(Records drawn from a dataset)

━━━━

Lemma term_S (x y : Q) (m k : nat) :
  term x y (S m) (S k) == x * term x y m k + y * term x y m (S k).
Proof.
  unfold term. change (comb (S m) (S k)) with (comb m k + comb m (S k))%nat.
  rewrite Nat2Z.inj_add, inject_Z_plus, npow_S.
  replace (S m - S k)%nat with (m - k)%nat by lia.
  destruct (Nat.le_gt_cases (S k) m) as [Hle|Hgt].
  - replace (m - k)%nat with (S (m - S k)) by lia. rewrite npow_S. ring.
  - rewrite (comb_gt m (S k)) by lia. change (inject_Z (Z.of_nat 0)) with 0.
    ring.
Qed.

Lemma expansion_step (x y : Q) (m : nat) :
  Qsum (map (term x y (S m)) (seq 0 (S (S m))))
  == (x + y) * Qsum (map (term x y m) (seq 0 (S m))).
Proof.
  set (B := Qsum (map (fun k => term x y m (S k)) (seq 0 m))).
  assert (EA : Qsum (map (term x y m) (seq 0 (S m))) == term x y m 0 + B)
    by apply Qsum_seq_shift.
  assert (EB : Qsum (map (fun k => term x y m (S k)) (seq 0 (S m))) == B).
  { rewrite Qsum_seq_S. fold B. unfold term. rewrite comb_gt by lia.
    change (inject_Z (Z.of_nat 0)) with 0. ring. }
  rewrite Qsum_seq_shift, term_0.
  rewrite (Qsum_map_ext _ (fun k => x * term x y m k + y * term x y m (S k)))
    by (intros k; apply term_S).
  rewrite Qsum_map_plus, !Qsum_map_scal, EB, EA. ring.
Qed.

Lemma expansion (x y : Q) (m : nat) :
  Qsum (map (term x y m) (seq 0 (S m))) == npow (x + y) m.
Proof.
  induction m as [|m IH].
  - cbn [seq map]. rewrite Qsum_single. unfold term, npow. simpl. ring.
  - rewrite expansion_step, IH, npow_S. reflexivity.
Qed.

Lemma lik_term (k : nat) (p : Q) :
  (k <= n)%nat -> lik n k p == term p (1 - p) n k.
Proof.
  intros Hk. unfold lik, term, npow.
  replace (Z.of_nat n - Z.of_nat k)%Z with (Z.of_nat (n - k)) by lia.
  reflexivity.
Qed.

Lemma lik_total (p : Q) : Qsum (map (fun k => lik n k p) (seq 0 (S n))) == 1.
Proof.
  transitivity (Qsum (map (term p (1 - p) n) (seq 0 (S n)))).
  - assert (H : forall l, Forall (fun k => (k <= n)%nat) l ->
                  Qsum (map (fun k => lik n k p) l)
                  == Qsum (map (term p (1 - p) n) l)).
    { induction 1 as [|k l Hk _ IH]; cbn [map]; [reflexivity|].
      now rewrite !Qsum_cons, IH, lik_term. }
    apply H. apply List.Forall_forall. intros k Hin.
    apply in_seq in Hin. lia.
  - rewrite expansion. unfold npow.
    assert (E : p + (1 - p) == 1) by ring. rewrite E. apply Qpower_1.
Qed.

Lemma Qsum_ge_elem (l : list Q) (x : Q) :
  Forall (fun q => 0 <= q) l -> In x l -> x <= Qsum l.
Proof.
  induction 1 as [|q l Hq Hl IH]; intros Hin; [destruct Hin|].
  rewrite Qsum_cons. pose proof (Qsum_nonneg l Hl) as Hs.
  destruct Hin as [->|Hin]; [lra|]. specialize (IH Hin). lra.
Qed.

End Binomial.

(** X1.  For a probability [p] and a head count [k <= n] whose binomial
    coefficient fits a double, [compute_likelihood] returns a number in
    [0,1]. *)
Theorem likelihood_probability (k n : nat) (p : Q) :
  (k <= n)%nat -> 0 <= p <= 1 -> fits n k ->
  exists q, Overflow.compute_likelihood k n (Fin p) = Returns (Fin q)
            /\ 0 <= q <= 1.
Proof.
  intros Hk Hp Hf. exists (lik n k p).
  rewrite compute_likelihood_fits by exact Hf.
  split; [now rewrite compute_likelihood_Fin|].
  split; [now apply lik_nonneg|].
  rewrite <- (lik_total n p). apply Qsum_ge_elem.
  - apply List.Forall_map. apply List.Forall_forall. intros i _.
    now apply lik_nonneg.
  - apply in_map_iff. exists k. split; [reflexivity|].
    apply in_seq. lia.
Qed.

Lemma likelihood_probability_witness :
  exists q, Overflow.compute_likelihood 3 10 (Fin (1 # 3)) = Returns (Fin q)
            /\ 0 <= q <= 1.
Proof.
  apply (likelihood_probability 3 10 (1 # 3)).
  - lia.
  - split; discriminate.
  - vm_compute. reflexivity.
Defined.

(** X3.  In the E-step of an experiment with a head count within the
    number of tosses (its coefficient fitting a double) and current
    parameters that are probabilities, either all four entries of the two
    rows are [nan], or the two responsibilities are numbers in [0,1]. *)
Theorem e_step_weights (n h : nat) (t : Z) (pa pb : Q) :
  (h <= n)%nat -> fits n h -> 0 <= pa <= 1 -> 0 <= pb <= 1 ->
  let lA := compute_likelihood h n (Fin pa) in
  let lB := compute_likelihood h n (Fin pb) in
  let rA := fst (e_step n (Fin pa) (Fin pb) h t) in
  let rB := snd (e_step n (Fin pa) (Fin pb) h t) in
  (Overflow.compute_likelihood h n (Fin pa) = Returns lA
   /\ Overflow.compute_likelihood h n (Fin pb) = Returns lB)
  /\ ((rA = (NaN, NaN) /\ rB = (NaN, NaN))
      \/ (exists wa wb,
             weightA lA lB = Fin wa /\ weightB lA lB = Fin wb
             /\ 0 <= wa <= 1 /\ 0 <= wb <= 1)).
Proof.
  intros Hh Hf Ha Hb lA lB rA rB. subst lA lB rA rB.
  split; [split; now apply compute_likelihood_fits|].
  unfold e_step.
  rewrite !compute_likelihood_Fin by exact Hh. cbn [fst snd].
  pose proof (lik_nonneg n h pa Ha) as Pa.
  pose proof (lik_nonneg n h pb Hb) as Pb.
  destruct (Qeq_dec (lik n h pa + lik n h pb) 0) as [Ez|Enz].
  - left.
    assert (Ea : lik n h pa == 0) by lra. assert (Eb : lik n h pb == 0) by lra.
    destruct (weight_zero_zero (Fin (lik n h pa)) (Fin (lik n h pb)) Ea Eb)
      as [-> ->].
    split; reflexivity.
  - right.
    destruct (weights_range n pa pb h Pa Pb Enz) as (RA & RB & _).
    exists (wA n pa pb h), (wB n pa pb h).
    unfold weightA, weightB.
    change (Fin (lik n h pa) + Fin (lik n h pb))%fl
      with (Fin (lik n h pa + lik n h pb)).
    rewrite !fdiv_Fin_nonzero by exact Enz.
    fold (wA n pa pb h). fold (wB n pa pb h).
    split; [reflexivity|]. split; [reflexivity|]. split; assumption.
Qed.

Lemma e_step_weights_witness :
  exists wa wb,
    weightA (compute_likelihood 5 10 (Fin (3 # 5)))
            (compute_likelihood 5 10 (Fin (1 # 2))) = Fin wa
    /\ weightB (compute_likelihood 5 10 (Fin (3 # 5)))
               (compute_likelihood 5 10 (Fin (1 # 2))) = Fin wb
    /\ 0 <= wa <= 1.
Proof.
  destruct (e_step_weights 10 5 5 (3 # 5) (1 # 2)) as (_ & [(E & _)|H]).
  - lia.
  - vm_compute. reflexivity.
  - split; discriminate.
  - split; discriminate.
  - vm_compute in E. discriminate.
  - destruct H as (wa & wb & EA & EB & RA & _).
    exists wa, wb. auto.
Defined.

End LikelihoodFacts.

━━━━

Exercise instructions:
Exactly how many lines of the records include "Overflow"? Provide the number by itself.

Written solution:
4